# PROBLEM STATEMENT:
Return all lines from the listing below in which the string "candidates" occurs.
───── ENTRIES SUPPLIED
(* ===== verification/Routing.v ===== *)
(** * llm-switch: purpose routing

    zmod/llm-switch/src/purpose.rs, namespace.rs and the routing half of lib.rs. *)

From S2P Require Import Prelude Str Json Protocol SwitchConfig.

Inductive Purpose := PCompact | PReview | PMemory.

Definition as_key (p : Purpose) : string :=
  match p with
  | PCompact => "compact"
  | PReview => "review"
  | PMemory => "memory"
  end.

Definition purpose_from_source (source : SessionSource) : option Purpose :=
  match source with
  | SubAgent Review => Some PReview
  | SubAgent Compact => Some PCompact
  | SubAgent MemoryConsolidation => Some PMemory
  | Internal InternalMemoryConsolidation => Some PMemory
  | _ => None
  end.

(** ** The pre-check (namespace.rs) *)

Definition is_function_tool (t : Value) : bool :=
  bool_decide (get_str t "type" = Some "function").

Definition is_namespaced_call (item : ResponseItem) : bool :=
  match item with FunctionCall _ _ (Some _) _ _ _ => true | _ => false end.

Definition request_has_namespace_tools (req : ResponsesApiRequest) : bool :=
  if existsb (λ t, negb (is_function_tool t)) (tools req) then true
  else existsb is_namespaced_call (input req).

(** ** Routes (lib.rs) *)

Record Route := { provider_id : string; cfg : ProviderCfg }.

Definition route_in (c : Config) (pid : string) (p : option Purpose) (has_ns_tools : bool) :
  option Route :=
  if negb (enabled c) then None
  else
    let by_id := (λ pc, {| provider_id := pid; cfg := pc |}) <$> providers c !! pid in
    match p with
    | Some p =>
        match purpose c !! as_key p with
        | Some target =>
            match providers c !! target with
            | None => by_id
            | Some pc =>
                if has_ns_tools then by_id
                else Some {| provider_id := target; cfg := pc |}
            end
        | None => by_id
        end
    | None => by_id
    end.

Definition should_bypass_in (c : Config) (_provider_id : string) (p : option Purpose) : bool :=
  if negb (enabled c) then false
  else match p with
       | Some p =>
           match purpose c !! as_key p with
           | Some target => bool_decide (is_Some (providers c !! target))
           | None => false
           end
       | None => false
       end.

Definition route (loaded_cfg : Config) (pid : string) (source : option SessionSource)
    (request : ResponsesApiRequest) : option Route :=
  let p := source ≫= purpose_from_source in
  let has_ns_tools := bool_decide (is_Some p) && request_has_namespace_tools request in
  route_in loaded_cfg pid p has_ns_tools.

Definition should_bypass_websocket (loaded_cfg : Config) (pid : string)
    (source : option SessionSource) : bool :=
  should_bypass_in loaded_cfg pid (source ≫= purpose_from_source).

(** ** Properties *)

(** The specification of the two-level fallback: the ids to try, in order.  The first
    one that names a provider wins; none means the native path. *)
Definition candidates (c : Config) (pid : string) (p : option Purpose) (ns : bool) : list string :=
  (if ns then [] else option_list (p ≫= λ p, purpose c !! as_key p)) ++ [pid].

Definition route_spec (c : Config) (pid : string) (p : option Purpose) (ns : bool) : option Route :=
  if enabled c then
    head (omap (λ id, (λ pc, {| provider_id := id; cfg := pc |}) <$> providers c !! id)
               (candidates c pid p ns))
  else None.

Lemma by_id_head c pid :
  (λ pc, {| provider_id := pid; cfg := pc |}) <$> providers c !! pid =
  head (omap (λ id, (λ pc, {| provider_id := id; cfg := pc |}) <$> providers c !! id) [pid]).
Proof. simpl. by destruct (providers c !! pid). Qed.

(** [route_in] is the two-level fallback of the design: purpose target unless
    the request has inexpressible tools, then the provider id, then native; a purpose
    that maps to an unknown provider falls through rather than failing. *)
Theorem route_in_refines_spec c pid p ns : route_in c pid p ns = route_spec c pid p ns.
Proof.
  unfold route_in, route_spec, candidates. destruct (enabled c); [|done]. cbn [negb].
  rewrite by_id_head. destruct p as [p|]; simpl; [|by destruct ns].
  destruct (purpose c !! as_key p) as [target|]; simpl; [|by destruct ns].
  destruct ns; [by destruct (providers c !! target)|]. simpl.
  by destruct (providers c !! target).
Qed.

Lemma route_in_provider c pid p ns r :
  route_in c pid p ns = Some r →
  enabled c = true ∧ providers c !! provider_id r = Some (cfg r).
Proof.
  unfold route_in. destruct (enabled c); [|done]. simpl. intros H. split; [done|].
  repeat case_match; simplify_eq/=; try done.
  all: destruct (providers c !! pid) eqn:E; by simplify_eq/=.
Qed.

(** The WebSocket bypass and the router agree: the transport is bypassed
    exactly when an expressible request of that source is routed by its purpose, so a
    purpose-routed request never goes out on a WebSocket. *)
Theorem bypass_iff_purpose_routed c pid p :
  should_bypass_in c pid p = true ↔
  ∃ q target pc, p = Some q ∧ purpose c !! as_key q = Some target ∧
    route_in c pid p false = Some {| provider_id := target; cfg := pc |} ∧
    providers c !! target = Some pc.
Proof.
  unfold should_bypass_in, route_in. destruct (enabled c); simpl; [|naive_solver].
  destruct p as [q|]; [|naive_solver].
  destruct (purpose c !! as_key q) as [t|] eqn:Et; [|naive_solver].
  rewrite bool_decide_eq_true. split.
  - intros [pc Hpc]. exists q, t, pc. by rewrite Hpc.
  - intros (q' & t' & pc & ? & Ht' & _ & ?). simplify_eq. eauto.
Qed.

(** A route taken by purpose comes from a request that passed the pre-check. *)
Lemma route_by_purpose_expressible c pid source req r :
  route c pid source req = Some r → provider_id r ≠ pid →
  request_has_namespace_tools req = false.
Proof.
  unfold route, route_in. destruct (enabled c); [|done]. cbn [negb].
  destruct (source ≫= purpose_from_source) as [p|] eqn:Ep; simpl.
  - destruct (request_has_namespace_tools req) eqn:E; [|done].
    destruct (purpose c !! as_key p) as [t|]; [destruct (providers c !! t)|];
      destruct (providers c !! pid); simpl; naive_solver.
  - destruct (providers c !! pid); simpl; naive_solver.
Qed.

Example route_examples :
  let c := @loaded toml_example hash_order_id (Some "text") in
  (provider_id <$> route_in c "ds" (Some PCompact) true) = Some "ds" ∧
  (provider_id <$> route_in c "other" (Some PCompact) false) = Some "ds" ∧
  (provider_id <$> route_in c "other" (Some PReview) false) = None ∧
  should_bypass_in c "other" (Some PReview) = false ∧
  should_bypass_in c "other" (Some PCompact) = true.
Proof. repeat split; vm_compute; reflexivity. Qed.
──────────
# OUTPUT FOR THIS EXERCISE:
Definition candidates (c : Config) (pid : string) (p : option Purpose) (ns : bool) : list string :=
               (candidates c pid p ns))
  unfold route_in, route_spec, candidates. destruct (enabled c); [|done]. cbn [negb].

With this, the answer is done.